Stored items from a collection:
************

(** X17. A scan of the orders, with the reporting channel in place, in
    full: it returns; it has sent, in the order of the table and of the
    member list, one deactivation notice for every order past its finish
    time and every member carrying that order's participant identifier;
    it has deleted the rows that share the id of an order so noticed; and
    it has changed nothing else. *)
Theorem scan_orders_in_full (cfg : Config) (c : string) (w : World) :
  scan_orders cfg (Some c) w
  = Ok tt
      (set_orders
         (filter (fun o => negb (removed cfg (clock w) (guild_members w) (orders w) o))
                 (orders w))
         (set_outbox
            (outbox w ++ notices cfg c (clock w) (guild_members w) (orders w)) w)).
Proof.
  unfold scan_orders, bind, fetch_all_drone_orders, gets. apply scan_orders_run.
Qed.

Lemma deactivate_nobody (cfg : Config) (ch : option string) (order : ActiveOrder.t)
    (ms : list Member) (w : World) :
  matched cfg ms order = false ->
  for_each ms (deactivate_if_member cfg ch order) w = Ok tt w.
Proof.
  induction ms as [|m ms IH]; [reflexivity|].
  cbn [matched existsb]. rewrite orb_false_iff. intros [Hm Hms].
  cbn [for_each]. unfold bind, deactivate_if_member at 1. rewrite Hm. unfold ret.
  now apply IH.
Qed.

Lemma scan_orders_idle (cfg : Config) (ch : option string) (os : list ActiveOrder.t)
    (w : World) :
  (forall o, In o os -> due_and_matched cfg (clock w) (guild_members w) o = false) ->
  for_each os (check_order cfg ch) w = Ok tt w.
Proof.
  induction os as [|o os IH]; intro H; [reflexivity|].
  cbn [for_each]. unfold bind, check_order at 1, datetime_now, gets. unfold bind.
  assert (due_and_matched cfg (clock w) (guild_members w) o = false) as Ho
    by (apply H; now left).
  unfold due_and_matched in Ho.
  destruct (ActiveOrder.finish_time o <? clock w).
  - cbn [andb] in Ho. rewrite (deactivate_nobody cfg ch o _ w Ho).
    apply IH. intros x Hx. apply H. now right.
  - unfold ret. apply IH. intros x Hx. apply H. now right.
Qed.

(** X18. A scan of the orders that finds no order both past its finish
    time and carried by a member does nothing at all: it returns and the
    world is untouched, and this with or without the reporting channel.
    Orders not yet due, and due orders of members who left, are what such
    a scan passes over. *)
Theorem scan_orders_nothing_to_do (cfg : Config) (ch : option string) (w : World) :
  (forall o, In o (orders w) ->
     due_and_matched cfg (clock w) (guild_members w) o = false) ->
  scan_orders cfg ch w = Ok tt w.
Proof.
  intro H. unfold scan_orders, bind, fetch_all_drone_orders, gets.
  now apply scan_orders_idle.
Qed.

(** X19. Scanning again at once is a no-op: in the world a scan of the
    orders has left, a second scan at the same time returns and changes
    nothing: no row is deleted twice and no notice is sent twice. *)
Theorem scan_orders_twice (cfg : Config) (c : string) (w w' : World) :
  scan_orders cfg (Some c) w = Ok tt w' ->
  scan_orders cfg (Some c) w' = Ok tt w'.
Proof.
  intro H. unfold scan_orders, bind, fetch_all_drone_orders, gets in *.
  rewrite scan_orders_run in H. injection H as <-.
  apply scan_orders_idle. cbn [orders clock guild_members set_orders set_outbox].
  intros o Hin. apply filter_In in Hin. destruct Hin as [Hin Hrem].
  apply negb_true_iff in Hrem. unfold due_and_matched.
  destruct ((ActiveOrder.finish_time o <? clock w) && matched cfg (guild_members w) o) eqn:E;
    [|reflexivity].
  exfalso. assert (removed cfg (clock w) (guild_members w) (orders w) o = true);
    [|congruence].
  unfold removed. apply existsb_exists. exists o. split; [assumption|].
  now rewrite E, String.eqb_refl.
Qed.

Lemma release_nobody (cfg : Config) (stored_role : option Role) (stored : StoredDrone.t)
    (ms : list Member) (w : World) :
  existsb (fun m => option_string_eqb (get_id cfg (display_name m))
                                      (Some (StoredDrone.target_id stored))) ms = false ->
  release_search cfg stored_role stored ms w = Ok tt w.
Proof.
  induction ms as [|m ms IH]; [reflexivity|].
  cbn [existsb]. rewrite orb_false_iff. intros [Hm Hms].
  cbn [release_search]. rewrite Hm. now apply IH.
Qed.

Lemma scan_storage_idle (cfg : Config) (stored_role : option Role) (now : Z)
    (rows : list StoredDrone.t) (w : World) :
  (forall s, In s rows -> releasable cfg now (guild_members w) s = false) ->
  for_each rows (release_if_due cfg stored_role now) w = Ok tt w.
Proof.
  induction rows as [|s rows IH]; intro H; [reflexivity|].
  cbn [for_each]. unfold bind, release_if_due at 1.
  assert (releasable cfg now (guild_members w) s = false) as Hs by (apply H; now left).
  unfold releasable in Hs.
  destruct (StoredDrone.release_time s <? now).
  - cbn [andb] in Hs. unfold bind, gets. rewrite (release_nobody cfg stored_role s _ w Hs).
    apply IH. intros x Hx. apply H. now right.
  - unfold ret. apply IH. intros x Hx. apply H. now right.
Qed.

(** X20. A scan of the release loop that finds no row both past its
    release time and carried by a member does nothing at all: it returns
    and the world is untouched, whether or not the guild has the stored
    role.  A row not yet due stays, and so does a due row whose target is
    carried by no member: it is looked at again by the next scan. *)
Theorem scan_storage_nothing_to_do (cfg : Config) (stored_role : option Role) (w : World) :
  (forall s, In s (storage w) ->
     releasable cfg (clock w) (guild_members w) s = false) ->
  scan_storage cfg stored_role w = Ok tt w.
Proof.
  intro H. unfold scan_storage, bind, datetime_now, get_stored_drones, gets.
  now apply scan_storage_idle.
Qed.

************

## Required action
Which lines of the entries above contain the string "list"? Copy each one.

## Written reply
    member list, one deactivation notice for every order past its finish
    (ms : list Member) (w : World) :
Lemma scan_orders_idle (cfg : Config) (ch : option string) (os : list ActiveOrder.t)
    (ms : list Member) (w : World) :
    (rows : list StoredDrone.t) (w : World) :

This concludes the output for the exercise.